Linear Regression for bounding box adjustment

Finally, a bounding box regressor, predicts the location of the bounding boxes using the proposal boxes and nearby ground truth box data so that we can adjust the final detection box and avoid situations that whole objects are detected but partially included in the detection box.

The details of the bounding box regressor are shown in Annex C of the original paper and since this regression is going to be replaced by more modern methods we will not go into details here.

Inference

Inference is made by feeding through the CNN the region proposals and then scoring each region with the SVM classifier.

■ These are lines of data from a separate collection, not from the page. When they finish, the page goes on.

(** X12 on a trace that holds the two synthetic rows only. *)
Lemma only_synthetic_rows_raise_witness :
  get_biggest_fs
    (sample_log synthetic_only_counters
       (header_of (Some 4) (Some 1500000000))) =
    Raise (ValueError "max() arg is an empty sequence") /\
  run (classify_log sample_env sample_file
         (sample_log synthetic_only_counters
            (header_of (Some 4) (Some 1500000000)))) =
    (Raise (ValueError "max() arg is an empty sequence"), []).
Proof.
  apply (only_synthetic_rows_raise sample_env sample_file
           (sample_log synthetic_only_counters
              (header_of (Some 4) (Some 1500000000)))
           synthetic_only_counters sample_mounts eq_refl eq_refl eq_refl).
  repeat constructor.
Defined.

(** X13 on the sample path. *)
Lemma basename_of_join_witness :
  basename ("/logs" ++ "/" ++ "app.darshan") = "app.darshan".
Proof.
  exact (proj1 (basename_of_join "/logs" "app.darshan" eq_refl)).
Defined.

(** X14 on the sample trace. *)
Lemma classified_record_witness :
  exists label fs access h ts d digest,
    read_or_write sample_result = Some label /\
    In label ["read"; "write"; "unknown"] /\
    shared_or_fpp sample_result = Some access /\
    In access ["fpp"; "shared"; "unknown"] /\
    file_system sample_result = Some fs /\
    compute_system sample_result =
      Some (dict_get_default FSNAME_TO_SYSTEM fs "unknown") /\
    In (dict_get_default FSNAME_TO_SYSTEM fs "unknown")
       ["mira"; "edison"; "cori"; "unknown"] /\
    header sample_trace = Some h /\ start_time h = Some ts /\
    result_start_time sample_result = Some ts /\
    strftime_date sample_env ts = Ok d /\ date sample_result = Some d /\
    log_file sample_result = Some (basename sample_file) /\
    has_slash (basename sample_file) = false /\
    md5_hexdigest sample_env sample_file = Ok digest /\
    md5 sample_result = Some digest.
Proof.
  exact (classified_record sample_env sample_file sample_trace
           sample_result [] eq_refl).
Defined.

(** X15 on the sample trace, whose header names ['/bin/app']. *)
Lemma classified_application_or_warning_witness :
  exists h,
    header sample_trace = Some h /\
    match exe h with
    | Some (path :: _) =>
        application sample_result = Some (basename path) /\
        @nil string = []
    | _ =>
        application sample_result = None /\
        @nil string = [exe_warning sample_file]
    end.
Proof.
  exact (classified_application_or_warning sample_env sample_file
           sample_trace sample_result [] eq_refl).
Defined.

(** X16 with four files and [nprocs = -4]. *)
Lemma negative_nprocs_shared_witness :
  (forall x,
      files_per_proc 4
        (sample_log fpp_counters (header_of (Some (-4)) None)) = Ok x ->
      shared_or_fpp_label x = "shared") /\
  (- 2 ^ 53 < -4 -> 4 < 2 ^ 53 ->
   exists x,
     files_per_proc 4
       (sample_log fpp_counters (header_of (Some (-4)) None)) = Ok x).
Proof.
  apply (negative_nprocs_shared 4
           (sample_log fpp_counters (header_of (Some (-4)) None))
           (header_of (Some (-4)) None) (-4) eq_refl eq_refl);
    lia.
Defined.

(** X19: the second of three logs is not a Darshan log. *)
Lemma classify_serial_aborts_witness :
  run (classify_serial (reader_env sample_file sample_trace)
         ([sample_file] ++ "/logs/broken.darshan" :: [sample_file])) =
  (Raise (OtherError "not a darshan log"), [] ++ []).
Proof.
  apply (classify_serial_aborts (reader_env sample_file sample_trace)
           [sample_file] [sample_file] "/logs/broken.darshan"
           [sample_result] [] [] (OtherError "not a darshan log")
           eq_refl eq_refl).
Defined.

(** X20: the sample log classified twice. *)
Lemma classify_serial_in_order_witness :
  Forall2 (fun l r =>
             exists w,
               run (classify_darshanlog
                      (reader_env sample_file sample_trace) l) = (Ok r, w))
          [sample_file; sample_file] [sample_result; sample_result] /\
  List.length [sample_result; sample_result] =
  List.length [sample_file; sample_file] /\
  map log_file [sample_result; sample_result] =
  map (fun l => Some (basename l)) [sample_file; sample_file].
Proof.
  exact (classify_serial_in_order (reader_env sample_file sample_trace)
           [sample_file; sample_file] [sample_result; sample_result] []
           eq_refl).
Defined.

(** X21 on the one-file trace, read and written through POSIX. *)
Lemma fs_totals_twice_when_same_api_witness :
  fs_bytes fs_read [("/scratch1", {| fs_write := 14; fs_read := 10 |})]
    "/scratch1" =
  2 * spec_fs_bytes record_read one_file_counters (dict_keys sample_mounts)
        "POSIX" "POSIX" "/scratch1" /\
  fs_bytes fs_write [("/scratch1", {| fs_write := 14; fs_read := 10 |})]
    "/scratch1" =
  2 * spec_fs_bytes record_written one_file_counters (dict_keys sample_mounts)
        "POSIX" "POSIX" "/scratch1".
Proof.
  exact (proj1 (fs_totals_twice_when_same_api one_file_counters
                  (dict_keys sample_mounts) "POSIX" "POSIX" "/scratch1"
                  [("/scratch1", {| fs_write := 14; fs_read := 10 |})]
                  eq_refl)
               eq_refl).
Defined.

(** X22 with four files and four processes. *)
Lemma files_per_proc_total_witness :
  exists x, files_per_proc 4 sample_trace = Ok x.
Proof.
  apply (files_per_proc_total 4 sample_trace
           (header_of (Some 4) (Some 1500000000)) 4 eq_refl eq_refl); lia.
Defined.

(** X23 on the sample trace: 4000 bytes written, none read. *)
Lemma classified_write_iff_witness :
  exists api_features r w,
    get_biggest_api sample_trace = Ok api_features /\
    biggest_read_api_bytes api_features = Some r /\
    biggest_write_api_bytes api_features = Some w /\
    0 <= r /\ 0 <= w /\
    (read_or_write sample_result = Some "read" <-> r > 10 * w) /\
    (read_or_write sample_result = Some "write" <-> w > 10 * r) /\
    (read_or_write sample_result = Some "unknown" <->
     ~ r > 10 * w /\ ~ w > 10 * r).
Proof.
  apply (classified_write_iff sample_env sample_file sample_trace
           fpp_counters sample_result [] eq_refl).
  - unfold counters_nonneg, record_nonneg. simpl.
    repeat (once constructor); unfold record_read, record_written; simpl; lia.
  - reflexivity.
Defined.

Figure 5: RCNN Architecture - Inference

Non-Max Suppression (NMS)

After the scoring of each proposed region by the SVM we apply a greedy Non-Maximum Suppression (NMS) algorithm for each class independently, that rejects a region if it has an Intersection over Union (IoU) metric with a higher scoring region, higher than a threshold \(t_{nms}\) . This threshold was empirically determined to be \(t_{nms}=0.3\) for the task outlined in the paper, but it is expected to be a hyperparameter in practice. The NMS algorithm is shown below:

Figure 6: NMS Algorithm. The the “soft” part can be ignored and what is quoted as \(N_t\) we call it \(t_{nms}\).

Non-maximum suppression starts with a list of detection boxes B with scores S. After selecting the detection with the maximum score M , it removes it from the set B and appends it to the set of final detections D. It also removes any box which has an overlap greater than a threshold \(t_{nms}\) with M in the set B. This process is repeated for remaining boxes B.

Note

An issue with non-maximum suppression is that it sets the score for neighboring detections to zero. Thus, if an object was actually present in that overlap threshold, it would be missed and this would lead to a drop in average precision. However, if we lower the detection scores as a function of its overlap with M , it would still be in the ranked list, although with a lower confidence.

Figure 7: Example plotting the input (left) and output (right) of the NMS Algorithm.